Today, I want to discuss intuition. In most cases, we intuitively (and sometimes only on a very deep level) know who we can and cannot trust. We know what we want and don’t want. Who we want and do not want. But I know in my case, I often ignore these glaringly bright emotional reactions for the sake of “logic.” I second-guess myself and my instincts, mistrust my gut-reaction and how I feel, and reason those emotions away by telling myself I’m overreacting, making things up, going crazy, being ridiculous, etc, etc.
But they are instincts for a reason. They are gut-reactions for a reason. And 99% of the time, we are not being crazy when we have these feelings. They are our bodies trying to tell us something very important. And most of my problems have occurred when I ignore these instincts.
For example, with my ex-boyfriend, the one who was domestically violent, I knew I shouldn’t have dated him before I did. I knew, from the time I met him. I just had a feeling I couldn’t shake. But I ignored myself.
He’s cute, I thought. Everyone says he likes me so much. That he has a big heart. I shouldn’t be so cold, I shouldn’t judge him without really knowing him, I thought.
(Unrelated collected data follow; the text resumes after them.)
(* ===== verification/Mempool.v ===== *)
(** * The mempool's state ([mempool.rs])

    The pool's entries and the indexes kept beside them: spent outpoints,
    children, witness ids, adjusted weights, relay sequences, the Electrum
    script indexes and the byte, virtual-byte and memory totals.  The
    operations that change them are modelled whole, and [check_consistency],
    the debug audit that recomputes every index from the entries, is the
    code's own statement of what they must preserve.

    A [HashMap] is a [gmap] and a [HashSet] a [gset]; the iteration order,
    which the standard library leaves open, is the class [HashOrder]. *)

From Stdlib Require Import ZArith Lia SpecFloat.
From stdpp Require Import base list option gmap sorting.
From S2P Require Import Prelude Types BlockChecks.
Local Open Scope Z_scope.
Local Open Scope sat_scope.

(** ** Interfaces *)

(** What the pool uses of [bitcoin], [sha2] and [hex]. *)
Class MempoolOps := {
  compute_wtxid : Transaction -> bytes;
  (** [transaction.weight().to_wu()] *)
  tx_weight : Transaction -> Z;
  sha256 : bytes -> bytes;
  hex_encode : bytes -> bytes;
}.

(** [size_of] of the types whose allocations are estimated. *)
Inductive sized :=
| SUsize | SI64 | STxid | SOutPoint | STransaction | STxIn | STxOut | SMempoolEntry
| SString | SVecString | SVecStringU64 | SStringU64 | SHashSetTxid.

Class Layout := { size_of : sized -> N }.
(* ===== verification/MempoolIndex.v ===== *)
(** * The mempool's indexes

    [consistent] says in one place what every index of the pool must hold.
    The audit [check_consistency] accepts exactly the consistent pools, and
    each operation that changes the pool keeps it consistent. *)

From Stdlib Require Import ZArith Lia.
From stdpp Require Import base list option gmap sorting.
From S2P Require Import Prelude Types BlockChecks Mempool.
Local Open Scope Z_scope.
Local Open Scope sat_scope.
Local Set Warnings "-clear-no-such-hyp".

Section Indexes.
Context {Ops : BitcoinOps} {POps : MempoolOps} {C : Consensus Transaction} {L : Layout} {HO : HashOrder}.

(** ** Specification *)

Definition in_pool (m : Mempool) (id : bytes) : Prop := is_Some (entries m !! id).

Definition spends (m : Mempool) (id : bytes) (o : OutPoint) : Prop :=
  exists e, entries m !! id = Some e /\ o ∈ input_outpoints (transaction e).

(** [c] spends an output of [p], and both are in the pool. *)
Definition child_of (m : Mempool) (p c : bytes) : Prop :=
  in_pool m p /\ exists e, entries m !! c = Some e /\ p ∈ input_txids (transaction e).

Definition indexes_script (m : Mempool) (id script : bytes) : Prop :=
  exists scripts, scripts_by_transaction m !! id = Some scripts /\ script ∈ scripts.

Record scripts_consistent (m : Mempool) : Prop := {
  sc_keys : electrum_index_enabled m = true -> dom (scripts_by_transaction m) = dom (entries m);
  sc_link : forall id script, id ∈ at_key (transactions_by_script m) script <-> indexes_script m id script;
  sc_tight : tight (transactions_by_script m);
  sc_value_keys : electrum_index_enabled m = true -> dom (input_script_values_by_transaction m) = dom (entries m);
  sc_values : forall id values, input_script_values_by_transaction m !! id = Some values ->
    exists scripts, scripts_by_transaction m !! id = Some scripts /\ Forall (fun v => v.1 ∈ scripts) values;
}.

Definition entry_bytes (_ : bytes) (e : MempoolEntry) : Z := zlen (serialize (transaction e)).
Definition entry_vbytes (_ : bytes) (e : MempoolEntry) : Z := vsize e.
Definition entry_memory (m : Mempool) (id : bytes) (e : MempoolEntry) : Z :=
  mempool_entry_memory_usage (transaction e) + scripthash_index_memory_usage_for m id.

(** Every index but the children. *)
Record indexed (m : Mempool) : Prop := {
  c_txid : forall id e, entries m !! id = Some e -> compute_txid (transaction e) = id;
  c_wtxid : forall w id, wtxids m !! w = Some id <->
    exists e, entries m !! id = Some e /\ compute_wtxid (transaction e) = w;
  c_inputs : forall id e, entries m !! id = Some e -> NoDup (input_outpoints (transaction e));
  c_spent : forall o id, spent m !! o = Some id <-> spends m id o;
  c_scripts : scripts_consistent m;
  c_weights : dom (adjusted_weights m) = dom (entries m);
  c_sequences : dom (relay_sequences m) = dom (entries m);
  c_bytes : total_bytes m = msum entry_bytes (entries m);
  c_vbytes : vbytes m = msum entry_vbytes (entries m);
  c_memory : memory_usage m = msum (entry_memory m) (entries m);
  c_unbroadcast : unbroadcast m ⊆ dom (entries m);
}.

Record consistent (m : Mempool) : Prop := {
  c_indexed : indexed m;
  c_children : forall p c, c ∈ at_key (children_index m) p <-> child_of m p c;
  c_children_tight : tight (children_index m);
}.

(** The totals fit in 64 bits. *)
Record fits (m : Mempool) : Prop := {
  f_vsize : forall id e, entries m !! id = Some e -> 0 <= vsize e;
  f_bytes : msum entry_bytes (entries m) <= umax 64;
  f_vbytes : msum entry_vbytes (entries m) <= umax 64;
  f_memory : msum (entry_memory m) (entries m) <= umax 64;
}.

Lemma contains_spec m id : contains m id = true <-> in_pool m id.
Proof. unfold contains. by rewrite bool_decide_eq_true. Qed.

Lemma entry_memory_nonneg m id e : 0 <= entry_memory m id e.
Proof.
  unfold entry_memory. pose proof (mempool_entry_memory_usage_nonneg (transaction e)).
  pose proof (index_usage_for_nonneg m id). lia.
Qed.

(** ** The audit's pass over the entries *)

(** The outpoints the entries of a list spend, and by which. *)
Definition claims (l : list (bytes * MempoolEntry)) : list (OutPoint * bytes) :=
  l ≫= fun p => map (fun o => (o, p.1)) (input_outpoints (transaction p.2)).

Definition pool_wtxids (l : list (bytes * MempoolEntry)) : list bytes :=
  map (fun p => compute_wtxid (transaction p.2)) l.

Lemma elem_of_claims l o id :
  (o, id) ∈ claims l <-> exists e, (id, e) ∈ l /\ o ∈ input_outpoints (transaction e).
Proof.
  unfold claims. rewrite list_elem_of_bind. split.
  - intros ([id' e] & (o' & [= -> ->] & Ho)%list_elem_of_fmap & Hin). eauto.
  - intros (e & Hin & Ho). exists (id, e). split; [|done]. apply list_elem_of_fmap. eauto.
Qed.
I should give him a chance. That’s what I always hear anyways about relationships. I should this. I should that. I ignored my gut-instincts (that I should stay as far away from him as possible) and mentally beat myself into the submission of dating him.
I didn’t want to be cold, judgmental, etc., etc. So I gave him a chance. I ignored myself. I second-guessed my intuition. And in the end, I wish I had never dated him. Because in the end, my intuition was right. He was not a nice guy. He was not a good boyfriend.
Intuition is an amazing thing. We know who to trust for the most part. However, if you’ve been abused, chances are you’ve been trained NOT to trust yourself. You’ve been taught to need someone else to guide you, someone else to tell you what to do. You are “too-flawed” to be in control of your own decisions. These are the things my childhood abuser convinced me of. And if I’m out of control of my own choices, and not secure in myself, that leaves room for the abuser to step in and take control.
As I grow older, I learn to trust my intuition. Chances are, if I believe in my gut someone is not right for me, or that I shouldn’t be close to someone, then I’m right. So trust yourself, trust your body, trust your feelings, trust your judgment. And don’t second-guess yourself into letting people who make you uncomfortable into the driver’s seat of your life.